# Problem:
Below are the records; copy every line in them that holds the string "erewrite".

----- Supplied data

(* ===== verification/CommKitError.v ===== *)
(** * The four kinds of communication: what goes wrong

    Two behaviours of [net/filesystem/FhgfsOpsCommKit.c] at its edges: the answer
    with which a server asks for another try is taken for a success, and a server
    that closes its connection in the middle of a transfer keeps the client busy for
    ever. *)

From stdpp Require Import gmap.
From S2P Require Import Prelude Serialization SerializationLists StripePattern EntryInfo NetMessage.
From S2P Require Import Messages Responses.
From S2P Require Import TargetStateStore MirrorBuddyGroupMapper CommKit CommKitInv CommKitLive.
From S2P Require Import CommKitOps CommKitFile.

(** ** Generic responses *)

Definition generic_payload (code : Z) (text : mem) : mem := le_split 4 (u32 code) ++ enc_str text.

(** The header of a generic response, as servers fill it in. *)
Definition generic_header (h : NetMessageHeader) : Prop :=
  header_wf h /\ Z.land (msgFlags h) (Z.lnot 7) = 0 /\ msgFeatureFlags h = 0 /\
  msgType h = NETMSGTYPE_GenericResponse.

Section GenericResponse.
Context {W : Type} (io : IOContext) (uninit : NetMessageHeader).

(** The response in the header buffer of the target. *)
Definition answered {R} (info : CommKitTargetInfo R) (h : NetMessageHeader) (code : Z) (text : mem) : Prop :=
  exists b, ci_headerBuffer info = Some b /\ buffer_wf b /\ ci_headerSize info = 40 + mlen (generic_payload code text) /\
    holds b 0 (enc_header (ci_headerSize info) h ++ generic_payload code text).

Lemma parse_generic {R} (info : CommKitTargetInfo R) h code text (s : Mach W) :
  generic_header h -> in_s 32 code -> answered info h code text ->
  parse_message io uninit SimpleIntStringMsg_Ops NETMSGTYPE_GenericResponse info s =
    Done (Some (code, (mlen text, 48)), s) /\
  forall P Q (mops : NetMessageOps P Q) t, t <> NETMSGTYPE_GenericResponse ->
    parse_message io uninit mops t info s = Done (None, s).
Proof.
  intros (Hh & Hf & Hs & Ht) Hc (b & Eb & Hb & Hn & Hm). pose proof (mlen_nonneg text).
  pose proof (buffer_msg_wf b Hb) as Hwf. destruct Hb as [Hb _].
  assert (Hl : 40 + mlen (generic_payload code text) <= 4096).
  { destruct Hm as (_ & Hle & _). rewrite mlen_app, mlen_enc_header in Hle. change CONGFS_COMMKIT_MSGBUF_SIZE with 4096 in Hb. lia. }
  assert (Ht' : mlen text + 1 < 2 ^ 32).
  { unfold generic_payload, enc_str in Hl. rewrite !mlen_app, !mlen_le_split in Hl. change (mlen [0]) with 1 in Hl. lia. }
  rewrite Hn in Hm.
  destruct (received_run SimpleIntStringMsg_Ops h (generic_payload code text) (fun p => (code, (mlen text, p + 8)))
    b 0 uninit (NetMessage_init (io_currentUserID io) (msgType h))
    (simpleintstring_reads h code text Hc Ht') Hh Hf ltac:(by rewrite Hs) ltac:(lia) Hwf Hm) as [E1 E2].
  unfold parse_message. split.
  - erewrite run_lift by (by rewrite Eb). rewrite Hn, <- Ht. by erewrite run_lift by exact E1.
  - intros P Q mops t Hne. erewrite run_lift by (by rewrite Eb). rewrite Hn.
    by erewrite run_lift by (apply E2; by rewrite Ht).
Qed.

Lemma generic_response_run {R} (info : CommKitTargetInfo R) h code text (s : Mach W) :
  generic_header h -> in_s 32 code -> answered info h code text ->
  exists r, __commkit_message_genericResponse io uninit info s = Done (r, s) /\
    (r = FhgfsOpsErr_AGAIN <-> code = GenericRespMsgCode_TRYAGAIN) /\ 0 < r.
Proof.
  intros Hh Hc Ha. destruct (parse_generic info h code text s Hh Hc Ha) as [E _].
  unfold __commkit_message_genericResponse. rewrite (run_done _ _ _ _ _ E). eexists. split; [done|].
  destruct (Z.eqb_spec code GenericRespMsgCode_TRYAGAIN) as [->|]; [done|].
  destruct (_ =? _); done.
Qed.

(** A server's wish to be asked again is taken for a success.  When a server
    answers fsync or statfs with a generic response, whatever its code says, the
    handler of the answer returns a positive number, where the table of operations
    asks for a negative error code, and leaves the target as it is: the node result
    stays the one the target was prepared with, and the state machine goes on to
    receive data.  So the code for "try again", for which these two tables ask for
    retries without limit, never reaches the target. *)
Theorem generic_response_lost (finfo : CommKitTargetInfo FsyncState)
    (sinfo : CommKitTargetInfo StatStorageState) (h : NetMessageHeader) (code : Z) (text : mem) (s : Mach W) :
  generic_header h -> in_s 32 code -> answered finfo h code text -> answered sinfo h code text ->
  exists r, 0 < r /\ (r = FhgfsOpsErr_AGAIN <-> code = GenericRespMsgCode_TRYAGAIN) /\
    __commkit_fsync_recvHeader io uninit finfo s = Done ((r, finfo), s) /\
    __commkit_statstorage_recvHeader io uninit sinfo s = Done ((r, sinfo), s).
Proof.
  intros Hh Hc Hf Hs.
  destruct (parse_generic finfo h code text s Hh Hc Hf) as [Ef Nf].
  destruct (parse_generic sinfo h code text s Hh Hc Hs) as [Es Ns].
  destruct (generic_response_run finfo h code text s Hh Hc Hf) as (r & E & Hr & Hpos).
  exists r. split_and!; [done|done|..].
  - unfold __commkit_fsync_recvHeader. erewrite run_done by (by apply Nf). cbv beta iota.
    by rewrite (run_done _ _ _ _ _ E).
  - unfold __commkit_statstorage_recvHeader. erewrite run_done by (by apply Ns). cbv beta iota.
    revert E. unfold __commkit_message_genericResponse. rewrite (run_done _ _ _ _ _ Ef), (run_bind _ _ _ s).
    rewrite (run_done _ _ _ _ _ Es). unfold mret, M_ret. intros [= <-]. done.
Qed.
End GenericResponse.

(** A server that asks to be asked again. *)
Definition try_again_header : NetMessageHeader := NetMessage_init 0 NETMSGTYPE_GenericResponse.
Definition try_again : mem :=
  enc_header 50 try_again_header ++ generic_payload GenericRespMsgCode_TRYAGAIN [98].
Definition try_again_info {R} (priv : R) : CommKitTargetInfo R :=
  mkInfo CommKitState_RECVHEADER (Some (put Small.buffer 0 try_again)) 5 5 false (Some 7) (Some 9) 50
    (- FhgfsOpsErr_COMMUNICATION) priv.

Lemma try_again_header_ok : generic_header try_again_header.
Proof. unfold generic_header, header_wf, in_u. vm_compute. intuition discriminate. Qed.

Lemma try_again_bytes : Forall is_byte try_again.
Proof. apply (bool_decide_unpack _). by vm_compute. Qed.

Lemma try_again_answered {R} (priv : R) :
  answered (try_again_info priv) try_again_header GenericRespMsgCode_TRYAGAIN [98].
Proof.
  exists (put Small.buffer 0 try_again). destruct Small.buffer_ok as [Hl Hb]. split_and!; [done| |done|].
  - split; [rewrite mlen_put; [done|lia|by vm_compute]|]. by apply put_bytes, try_again_bytes.
  - change (holds (put Small.buffer 0 try_again) 0 try_again).
    split_and!; [lia|by vm_compute|apply slice_put; [lia|by vm_compute]].
Qed.

Lemma generic_response_lost_witness : exists r, 0 < r /\
  (r = FhgfsOpsErr_AGAIN <-> GenericRespMsgCode_TRYAGAIN = GenericRespMsgCode_TRYAGAIN) /\
  __commkit_fsync_recvHeader io_ex (NetMessage_init 0 0)
    (try_again_info (mkFsync false)) (Small.start []) = Done ((r, try_again_info (mkFsync false)), Small.start []) /\
  __commkit_statstorage_recvHeader io_ex (NetMessage_init 0 0)
    (try_again_info (mkStat 0 0)) (Small.start []) = Done ((r, try_again_info (mkStat 0 0)), Small.start []).
Proof.
  exact (generic_response_lost io_ex (NetMessage_init 0 0)
    (try_again_info (mkFsync false)) (try_again_info (mkStat 0 0)) try_again_header
    GenericRespMsgCode_TRYAGAIN [98] (Small.start []) try_again_header_ok
    ltac:(unfold in_s; vm_compute; intuition discriminate)
    (try_again_answered _) (try_again_answered _)).
Defined.

(** The whole call: the retry that is allowed is used up and the call fails with a
    communication error, although the server was there and asked to be asked again. *)
Example fsync_again_run :
  match FhgfsOpsCommKit_fsyncCommunicate (CommEnv0 := Small.env false None) io_ex (NetMessage_init 0 0) 1
    (mkFC 0 true false false) 20 (FhgfsOpsCommKit_initFsyncState [] 5)
    (Small.start (try_again ++ try_again)) with
  | Done ((l, ended), s) => (ci_state <$> l, ci_nodeResult <$> l, currentRetryNum (ctx s), world s, ended)
  | Fault => ([], [], 0, [], false)
  end = ([CommKitState_DONE], [- FhgfsOpsErr_COMMUNICATION], 1, [], true).
Proof. by vm_compute. Qed.

(** ** A connection that was closed *)

(** The other side has closed the connection: it is readable, and there is nothing
    to read.  The node is active and nobody interrupts. *)
Class PeerClosed (W : Type) `{!CommEnv W} (node socket : Z) : Prop := {
  closed_signal w : fst (fatal_signal_pending w) = false;
  closed_active w : fst (Node_getIsActive node w) = true;
  closed_recv n w : fst (Socket_recvT socket n w) = inr [];
  closed_poll t w : 0 < fst (fst (SocketTk_poll [(socket, POLLIN)] t w)) }.

Section Closed.
Context {W : Type} `{!CommEnv W} (io : IOContext) (seg : Z -> Z).
Context (node socket : Z) `{!PeerClosed W node socket}.
Notation Info := (CommKitTargetInfo ReadfileState).

(** In the middle of a piece of [n] bytes, of which none will come any more. *)
Record stuck (transmitted : Z) (i : Info) : Prop := {
  st_ok : rs_ok (ci_priv i);
  st_state : ci_state i = CommKitState_RECVDATA;
  st_node : ci_node i = Some node;
  st_socket : ci_socket i = Some socket;
  st_receive : rs_receiveFileData (ci_priv i) = true;
  st_transmitted : rs_transmitted (ci_priv i) = transmitted }.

----------

# Written response:
  - erewrite run_lift by (by rewrite Eb). rewrite Hn, <- Ht. by erewrite run_lift by exact E1.
  - intros P Q mops t Hne. erewrite run_lift by (by rewrite Eb). rewrite Hn.
    by erewrite run_lift by (apply E2; by rewrite Ht).
  - unfold __commkit_fsync_recvHeader. erewrite run_done by (by apply Nf). cbv beta iota.
  - unfold __commkit_statstorage_recvHeader. erewrite run_done by (by apply Ns). cbv beta iota.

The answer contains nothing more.